The fact that climate change approaches and pandemic policies aren’t seen as joint concerns is a dangerous oversight. 
“I really don’t think most people see the connection between climate change and the coronavirus, possibly due to the health concerns and economic hardships they’re currently facing,” senior Chloe Alce said.
“The most effective way to address both future pandemic and global climate change is to promote sustainable land use policies that minimize our ecological footprint,” Environmental Science and Biology teacher Mr. Rittner said. “This will help to reduce the impacts of climate change and avoid pushing into undeveloped habitats and potentially encountering new Zoonotic diseases. That is not to say we cannot develop our resources, we just need to be more sustainable about it.” 

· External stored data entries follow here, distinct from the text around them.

(** ** Meta data *)

Lemma th_meta_read root seed st chain :
  th_refines root seed st chain →
  th_verify_meta st.(th_database).(TH_META) root = Ok tt ∧ th_read_seed st.(th_database).(TH_META) = Ok seed ∧
  th_read_head_id st.(th_database).(TH_META) = Ok (head_of (map fst chain)) ∧
  uint_val (table_len st.(th_database).(TH_HEALTH)) = len chain.
Proof.
  intros HR. split_and!.
  - unfold th_verify_meta. rewrite (thr_schema _ _ _ _ HR), (thr_pin _ _ _ _ HR). cbn [ok_or rbind].
    by rewrite !bool_decide_eq_false_2 by (intros Hx; by apply Hx).
  - unfold th_read_seed. rewrite (thr_seed _ _ _ _ HR). cbn [ok_or rbind]. by rewrite arr_try_from_bytes.
  - unfold th_read_head_id. rewrite (thr_head _ _ _ _ HR). destruct (head_of _); [|done]. cbn [option_map].
    by rewrite arr_try_from_bytes.
  - pose proof (thr_bound _ _ _ _ HR) as Hb. unfold MAX_TRUSTED_HEALTH_RECORDS in Hb.
    assert (len (table_iter st.(th_database).(TH_HEALTH)) = len chain) as Hl.
    { rewrite (len_perm _ _ (thr_rows _ _ _ _ HR)). apply len_map. }
    rewrite table_len_iter; [done|]. rewrite Hl. assert (32 < U64_BOUND)%N by done. lia.
Qed.

(** The health chain loop makes the checks of the policy store's. *)
Lemma verify_health_chain_ok i prev bundles :
  verify_health_chain i prev bundles = Ok tt ↔ verify_chain_from i prev bundles = Ok tt.
Proof.
  revert i prev. induction bundles as [|b bundles IH]; intros i prev; [done|].
  cbn [verify_health_chain verify_chain_from].
  destruct (u64_checked_add _ _) as [e|]; cbn [ok_or rbind]; [|by split].
  destruct (negb _); cbn [fail_if rbind]; [by split|].
  destruct prev as [p|]; [destruct (bundle_verify_successor_of b p) as [[]|]|destruct (not_genesis b)];
    cbn [map_err fail_if rbind]; by first [apply IH | split].
Qed.

Lemma last_map {A B} (f : A → B) l : last (map f l) = option_map f (last l).
Proof.
  induction l as [|x l IH] using rev_ind; [done|]. rewrite map_app. cbn [map].
  by rewrite !last_snoc.
Qed.

Lemma epochs_sorted root seed st chain :
  th_refines root seed st chain →
  StronglySorted ord_lt (map (fun x : TrustedReleasePolicyBundle * RolloutHealthCounters => epoch_of (fst x)) chain).
Proof.
  intros HR. pose proof (accepted_sorted root (map fst chain) (thr_chain _ _ _ _ HR)) as Hs. rewrite len_map in Hs.
  pose proof (thr_bound _ _ _ _ HR) as Hb. unfold MAX_TRUSTED_HEALTH_RECORDS in Hb.
  assert (40 < U64_BOUND)%N by done. specialize (Hs ltac:(lia)). by rewrite map_map in Hs.
Qed.

(** ** Reading *)

(** What the store says about its newest bundle. *)
Definition snapshot_of seed chain : option TrustedRolloutHealthReadOnlySnapshot :=
  match last chain with
  | None => None
  | Some (b, c) =>
      match bundle_id b, policy_id b.(bundle_policy), health_snapshot b c with
      | Ok id, Ok pid, Ok h =>
          Some {| ts_bundle_id := id; ts_evaluation := evaluate_cohort seed b.(bundle_policy) pid; ts_health := h |}
      | _, _, _ => None
      end
  end.

Lemma policy_id_total root b : trusted root b → ∃ pid, policy_id b.(bundle_policy) = Ok pid.
Proof. intros [Hw _]. unfold policy_id. rewrite (bf_policy _ Hw). by eexists. Qed.

Lemma health_snapshot_total root b c : trusted root b → counted c → ∃ h, health_snapshot b c = Ok h.
Proof.
  intros Ht [n Hn]. destruct (policy_id_total _ _ Ht) as [pid Hp]. unfold health_snapshot. rewrite Hn, Hp. by eexists.
Qed.

Lemma last_of root seed st chain b c :
  th_refines root seed st chain → last chain = Some (b, c) →
  trusted root b ∧ counted c ∧ head_of (map fst chain) = match bundle_id b with Ok id => Some id | Err _ => None end.
Proof.
  intros HR El. pose proof (last_Some_elem_of _ _ El) as Hin. split_and!.
  - by apply (thr_trusted _ _ _ _ _ HR Hin).
  - by apply (proj1 (Forall_forall _ _) (thr_counted _ _ _ _ HR) _ Hin).
  - unfold head_of. by rewrite last_map, El.
Qed.
Lemma padded_decimal_printable w n : forallb printable (padded_decimal w n) = true.
Proof.
  revert n. induction w as [|w IH]; intros n; [done|]. cbn [padded_decimal]. rewrite forallb_app, IH. cbn [forallb andb].
  rewrite andb_true_r. pose proof (N.mod_lt n 10 ltac:(done)) as Hm. revert Hm. generalize (n mod 10)%N. intros k Hk. unfold printable, in_range.
  rewrite as_u8_small by lia. apply andb_true_iff. split; apply N.leb_le; lia.
Qed.

(** Records of different epochs have different files. *)
Lemma activation_path_epoch e id e' id' :
  activation_relative_path e id = activation_relative_path e' id' → e = e'.
Proof.
  intros He%(f_equal last). cbn [activation_relative_path last] in He. apply (inj Some) in He.
  apply app_inj_1 in He as [He _]; [|by rewrite !length_padded].
  apply uint_eq, (padded_decimal_inj 20); [| |done].
  all: pose proof (uint_lt e); pose proof (uint_lt e'); assert (U64_BOUND < 10 ^ N.of_nat 20)%N by done; lia.
Qed.

Lemma ends_with_app s suffix : ends_with (s ++ suffix) suffix = true.
Proof.
  unfold ends_with. rewrite length_app. replace (length s + length suffix - length suffix) with (length s) by lia.
  rewrite drop_app_length. by apply bool_decide_eq_true.
Qed.

(** The name of an activation file is text and has the suffix. *)
Lemma activation_file_name e id :
  ∃ name : str, match last (activation_relative_path e id) with Some n => from_utf8 n | None => None end = Some name ∧
    ends_with (as_bytes name) ACTIVATION_SUFFIX = true.
Proof.
  cbn [activation_relative_path last]. destruct (from_utf8_valid (padded_decimal 20 (uint_val e) ++ b_str "-" ++ encode_hex id ++ ACTIVATION_SUFFIX)) as [s Hs].
  - apply ascii_utf8, printable_ascii. rewrite !forallb_app, padded_decimal_printable. unfold encode_hex. by rewrite hex_lower_printable.
  - exists s. split; [done|]. apply from_utf8_Some in Hs as ->. rewrite !app_assoc. apply ends_with_app.
Qed.

(** ** Hexadecimal *)

Lemma hex_digit_nibble n : (n < 16)%N → hex_digit (nth (N.to_nat n) HEX x00) = Some n ∧ nth (N.to_nat n) HEX x00 ≠ x2b.
Proof.
  intros Hn.
  assert (n = 0 ∨ n = 1 ∨ n = 2 ∨ n = 3 ∨ n = 4 ∨ n = 5 ∨ n = 6 ∨ n = 7 ∨ n = 8 ∨ n = 9 ∨ n = 10 ∨
          n = 11 ∨ n = 12 ∨ n = 13 ∨ n = 14 ∨ n = 15)%N as Hc by lia.
  by repeat destruct Hc as [-> | Hc]; [..|subst n].
Qed.

Lemma decode_encode_hex bs : decode_hex_pairs (encode_hex bs) = Some bs.
Proof.
  induction bs as [|b bs IH]; [done|]. unfold encode_hex, hex_lower in *. cbn [flat_map app decode_hex_pairs]. rewrite IH.
  unfold from_str_radix_16. destruct (hex_digit_nibble _ (high_nibble b)) as [-> Hp]. destruct (hex_digit_nibble _ (low_nibble b)) as [-> _].
  rewrite bool_decide_eq_false_2 by done. do 2 f_equal. rewrite <-(as_u8_id b) at 3. f_equal.
  rewrite N.shiftr_div_pow2. change 15%N with (N.ones 4). rewrite N.land_ones. change (2 ^ 4)%N with 16%N.
  rewrite (N.div_mod' (byte_val b) 16) at 3. lia.
Qed.

Lemma decode_hex_id (id : arr 32) (value : str) : as_bytes value = encode_hex id → decode_hex_32 value = Ok id.
Proof.
  intros Hv. unfold decode_hex_32. rewrite Hv, decode_encode_hex. cbn [ok_or rbind].
  assert (len (encode_hex id) = 64)%N as ->.
  { unfold len, encode_hex. by rewrite length_hex_lower, arr_length. }
  assert (is_ascii (encode_hex id) = true) as -> by (apply printable_ascii; unfold encode_hex; by rewrite hex_lower_printable).
  cbn [andb negb N.eqb fail_if rbind]. by rewrite arr_try_from_bytes.
Qed.

(** * State directories *)

Section directories.
Context {E : Ed25519} {D : Blake3Derive}.
Implicit Types (r p : ActivationRecord) (l : list ActivationRecord) (d : DeviceId) (dir : StateDirectory).
Implicit Types (w : HighWater).

Definition file_of_record r : path * bytes :=
  (activation_relative_path r.(migration_epoch) (record_hash r), record_bytes r).

(** A runtime record of another kind. *)
Definition inert (f : path * bytes) : Prop :=
  ∃ name : str, match last f.1 with Some n => from_utf8 n | None => None end = Some name ∧
    ends_with (as_bytes name) ACTIVATION_SUFFIX = false.

(** The directory has the files of a chain, and others. *)
Definition holds d dir l : Prop :=
  achain d l ∧ ∃ other, dir.(runtime_records) ≡ₚ map file_of_record l ++ other ∧ Forall inert other.

Definition marked_file dir (h : option ActivationRecord) : Prop :=
  match h with
  | None => dir.(high_water_file) = None
  | Some r => ∃ w, dir.(high_water_file) = Some (hw_encode w) ∧ marks w r
  end.

(** The authority accepts the directory; a command stopped after its first
    write. *)
Definition settled d dir l : Prop := holds d dir l ∧ marked_file dir (head l).
Definition interrupted d dir r l : Prop := holds d dir (r :: l) ∧ marked_file dir (head l).
(** A recovery of a contained device under a healthy policy. *)
Lemma follow_recovery i stores root_text root dir p c ph e bid nonce :
  load_authoritative_activation_head dir (device_id i) = Ok (Some p) → parse_release_trust_root root_text = Ok root →
  load_required_rollout_policy_health stores root = Ok ph → bundle_verify ph.(ph_bundle) root = Ok tt →
  validate_health ph.(ph_bundle) ph.(ph_health) = Ok tt →
  validate_containment (device_id i) p ph.(ph_bundle).(bundle_policy).(policy_content).(rp_phase) = Ok tt →
  rollout_current_state_from_head (Some p) = Ok c → p.(canonical_evidence_id) = Some e → bundle_id ph.(ph_bundle) = Ok bid →
  (uint_val p.(migration_epoch) + 1 < U64_BOUND)%N →
  Forall (fun id => id ≠ zero32) [bid; ph.(ph_health).(hs_policy_id); ph.(ph_health).(hs_artifact); device_id i; record_hash p; e; nonce] →
  ∃ bs a id r, plan_rollout_recovery i stores root_text None true (Some nonce) dir = Ok bs ∧
    recovery_decode_and_verify bs (device_id i) = Ok a ∧ recovery_id a = Ok id ∧ recovery_candidate a = Ok r ∧
    recovery_prepare i root ph.(ph_bundle) ph.(ph_health) p RecoveryApproved (Some nonce) = Ok a ∧
    ∀ file confirmation, read_bounded_operator_artifact file MAX_CONTAINMENT_RECOVERY_APPROVAL_BYTES = Ok bs →
      as_bytes confirmation = encode_hex id → record_hash p ≠ record_hash r →
      (apply_rollout_recovery i stores root_text file confirmation dir).(answer) = Ok (r, Stored Inserted, false).
Proof.
  intros (l & Hs & Hhd)%settled_exact Hroot Hph Ht%bundle_verify_ok Hh%validate_health_ok Hcn%validate_containment_ok Hcur He Hb Hlen Hz.
  symmetry in Hhd. rewrite !Forall_cons in Hz. destruct Hz as (Z1 & Z2 & Z3 & Z4 & Z5 & Z6 & Z7 & _). pose proof (proj1 (proj1 Hs)) as Hl.
  assert (len l + 1 < U64_BOUND)%N as Hll.
  { destruct l as [|q l]; [done|]. injection Hhd as ->. by rewrite (achain_epoch _ _ _ Hl) in Hlen. }
  destruct (recovery_prepare_recovers i root ph.(ph_bundle) ph.(ph_health) l p e bid nonce) as (a & r & Hprep & Hdev & Hrec); try done.
  pose proof Hrec as (Hsig & _ & _ & Hbid & _ & Hr & _).
  destruct (recovery_encodes a Hsig) as [bs Henc]; [rewrite (recovery_prepared _ _ _ _ _ _ _ Hprep); lia|].
  assert (recovery_id a = Ok (sha256 (RECOVERY_ID_DOMAIN ++ bs))) as Hid by (unfold recovery_id; by rewrite Henc).
  assert (recovery_candidate a = Ok r) as Hcand by (unfold recovery_candidate; by rewrite Hr).
  destruct (recovery_awaited _ _ _ _ _ Hph Hh (proj1 (proj2 (proj2 Hcn))) Hcur) as (dec & Hdec & Haw).
  exists bs, a, (sha256 (RECOVERY_ID_DOMAIN ++ bs)), r. split_and!; [|by apply recovery_decode_exact|done|done|done|].
  - unfold plan_rollout_recovery. cbn [negb fail_if rbind]. rewrite Hroot. cbn [rbind]. rewrite <-Hhd in Hcur.
    rewrite (context_settled _ _ _ _ _ _ _ _ Hs Hph Hcur Hdec). cbn [rbind ctx_bundle ctx_decision ctx_activation_head ctx_health].
    rewrite Haw, Hhd. cbn [negb fail_if rbind ok_or]. rewrite Hprep. cbn [map_err rbind]. rewrite Hid, Hcand, Henc. done.
  - intros file confirmation Hf Hconf Hne.
    assert (recovery_inputs i stores root_text file confirmation = Ok (root, a, ph)) as Hin.
    { unfold recovery_inputs. rewrite Hroot, Hf. cbn [rbind].
      rewrite (proj2 (recovery_decode_exact bs (device_id i) a) (conj Hdev Henc)). cbn [map_err rbind]. rewrite Hid. cbn [map_err rbind].
      rewrite (decode_hex_id _ confirmation Hconf). cbn [rbind]. rewrite bool_decide_eq_false_2 by (intros Hx; by apply Hx).
      cbn [fail_if rbind]. by rewrite Hph. }
    destruct (recover_on_ready i stores root_text file confirmation root a ph dir l r Hin Hs) as (w & _ & _ & ->); [|done].
    split; [done|]. split; [done|]. exists p, c. split; [done|]. split; [done|]. rewrite <-Hdev in Hl.
    by apply (recovery_ready _ _ _ _ _ _ _ Hl Hhd).
Qed.

(** Carrying out a recovery is restartable and idempotent, as an approval
    is: the record and then its mark are written, between the two writes the
    runtime refuses the directory, the same command again writes exactly the
    missing mark, and once more it writes nothing. *)
Theorem recovery_apply_restartable i stores root_text file confirmation dir h :
  let apply := apply_rollout_recovery i stores root_text file confirmation in
  load_authoritative_activation_head dir (device_id i) = Ok h →
  ((apply dir).(writes) = [] ∧
   ∀ r s b, (apply dir).(answer) = Ok (r, s, b) → s = AlreadyAuthoritative ∧ b = false ∧ h = Some r) ∨
  (∃ r mid fin,
    apply dir = {| answer := Ok (r, Stored Inserted, false); writes := [mid; fin] |} ∧
    (∃ e, load_runtime_policy mid (device_id i) = Err (OperatorActivation e)) ∧
    apply mid = {| answer := Ok (r, AlreadyAuthoritative, true); writes := [fin] |} ∧
    apply fin = {| answer := Ok (r, AlreadyAuthoritative, false); writes := [] |} ∧
    load_authoritative_activation_head fin (device_id i) = Ok (Some r)).
Proof.
  intros apply (l & Hs & ->)%settled_exact.
  destruct (recover_on_settled i stores root_text file confirmation dir l Hs) as [Hq|(root & a & ph & r & Hin & Hready)]; [by left|right].
  destruct (recovery_inputs_inv _ _ _ _ _ _ _ _ Hin) as (_ & Hph & _).
  destruct (recovery_is_ready_inv _ _ _ _ _ _ _ Hph Hready) as (_ & _ & Hc & _).
  destruct (recover_on_ready _ _ _ _ _ _ _ _ _ _ _ Hin Hs Hready) as (w & Hw & Hm & Hrun).
  pose proof (record_written _ _ _ _ Hs Hc) as Hi. pose proof (mark_written _ _ _ _ _ Hi Hm) as Hf.
  exists r, (with_record dir r), (with_mark (with_record dir r) w). split_and!; [done| | | |].
  - destruct (interrupted_refused _ _ _ _ Hi) as (e & _ & He & _). by exists e.
  - by eapply recover_on_interrupted.
  - by eapply recover_on_applied.
  - by apply (authority_read _ _ (r :: l)).
Qed.
(* ===== verification/OperatorExample.v ===== *)
(** Concrete runs of the operator's commands: an installation that imports
    three bundles, and a device that is contained and recovers. *)

From stdpp Require Import base tactics list numbers strings.
From Stdlib Require Import Strings.Byte.
From S2P Require Import Prelude Crypto Text Identity Postcard Redb Rollout RolloutFacts ReleaseTrust ReleaseTrustFacts.
From S2P Require Import TrustedPolicy TrustedPolicyFacts TrustedHealth TrustedHealthFacts Activation ActivationFacts.
From S2P Require Import ActivationChain RolloutApproval ContainmentRecovery RolloutApprovalFacts RolloutOperator.
From S2P Require Import RolloutOperatorFacts OperatorRecovery OperatorImport.

Import RolloutExample TrustExample BundleExample HealthExample ActivationExample.
#[local] Existing Instances Toy.sha256_instance Toy.keyed_instance.
#[local] Existing Instances SortedTable.redb_instance SortedTable.redb_laws counters_codec.

(** * Serializers *)

#[local] Instance approval_content_codec : Codec DeviceRolloutApprovalContent :=
  iso_codec (fun c => (ap_version c, (ap_trusted_policy_bundle_id c, (ap_policy_id c, (ap_policy_epoch c, (ap_target c,
      (ap_disposition c, (ap_local_device_id c, (ap_expected_previous_record_id c, (ap_expected_previous_epoch c,
      (ap_candidate_activation_record c, ap_nonce c)))))))))))
    (fun '(v, (b, (p, (e, (t, (d, (l, (r, (pe, (c, n)))))))))) => Build_DeviceRolloutApprovalContent v b p e t d l r pe c n)
    ltac:(by intros []).
#[local] Instance approval_codec : Codec SignedDeviceRolloutApproval :=
  iso_codec (fun a => (approval_content a, approval_signature a)) (fun '(c, s) => Build_SignedDeviceRolloutApproval c s)
    ltac:(by intros []).
#[local] Instance approval_postcard : ApprovalPostcard :=
  {| pc_approval_content := codec_postcard; pc_approval := codec_postcard |}.

Lemma len_vec_enc (b : bytes) : (len b <= 1024)%N → len (codec_enc b) = (9 + len b)%N.
Proof.
  intros Hl. cbn [codec_enc vec_codec]. assert (1024 < U64_BOUND)%N by done. rewrite (proj2 (N.ltb_lt _ _)) by lia.
  rewrite len_cons, len_app. assert (len (to_be_bytes 8 (len b)) = 8%N) as -> by (unfold len; by rewrite length_to_be_bytes). lia.
Qed.

#[local] Instance approval_postcard_laws : ApprovalPostcardLaws approval_postcard.
Proof.
  split; try apply codec_postcard_laws.
  intros [[v b p e t d l r pe c n] s] bs Hb%(inj Some) Hc Hs. cbn [approval_content ap_candidate_activation_record approval_signature] in *. subst bs.
  change (codec_enc (Build_SignedDeviceRolloutApproval _ _)) with ((codec_enc v ++ codec_enc b ++ codec_enc p ++ codec_enc e ++
    codec_enc t ++ codec_enc d ++ codec_enc l ++ codec_enc r ++ codec_enc pe ++ codec_enc c ++ codec_enc n) ++ codec_enc s).
  pose proof (len_option_enc r). rewrite !len_app, !len_u64_enc, !len_arr_enc, !len_vec_enc by done.
  change (len (codec_enc v)) with 1%N. change (len (codec_enc t)) with 1%N. change (len (codec_enc d)) with 1%N. lia.
Qed.

#[local] Instance binding_codec : Codec RecoveryHealthBinding :=
  iso_codec (fun b => (hb_policy_id b, (hb_release_artifact_id b, (hb_phase b, (hb_cohort b, hb_counters b)))))
    (fun '(p, (a, (ph, (c, k)))) => Build_RecoveryHealthBinding p a ph c k) ltac:(by intros []).
#[local] Instance recovery_content_codec : Codec ContainmentRecoveryContent :=
  iso_codec (fun c => (rc_version c, (rc_trusted_policy_bundle_id c, (rc_health c, (rc_local_device_id c, (rc_containment_record_id c,
      (rc_containment_epoch c, (rc_canonical_evidence_id c, (rc_candidate_activation_record c, rc_nonce c)))))))))
    (fun '(v, (b, (h, (l, (r, (e, (ev, (c, n)))))))) => Build_ContainmentRecoveryContent v b h l r e ev c n)
    ltac:(by intros []).
#[local] Instance recovery_codec : Codec SignedContainmentRecoveryApproval :=
  iso_codec (fun a => (recovery_content a, recovery_signature a)) (fun '(c, s) => Build_SignedContainmentRecoveryApproval c s)
    ltac:(by intros []).
#[local] Instance recovery_postcard : RecoveryPostcard :=
  {| pc_recovery_content := codec_postcard; pc_recovery := codec_postcard |}.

To prevent the next pandemic, addressing climate change is vital. Many government leaders fear we can’t afford environmental policies, yet the truth of the matter is that we can’t afford not to. It’s true that it will cost $22 billion a year (not specifically for America) to address our pressing needs. Despite the high cost, it’s only two percent of the world’s top 10 countries’ military spending.  And by April 22nd, the Washington Post estimated that $6 trillion had been spent on coronavirus relief. 
The next life-threatening, devastating pandemic will happen again, it’s just a question of when. Ask yourself: will we be prepared?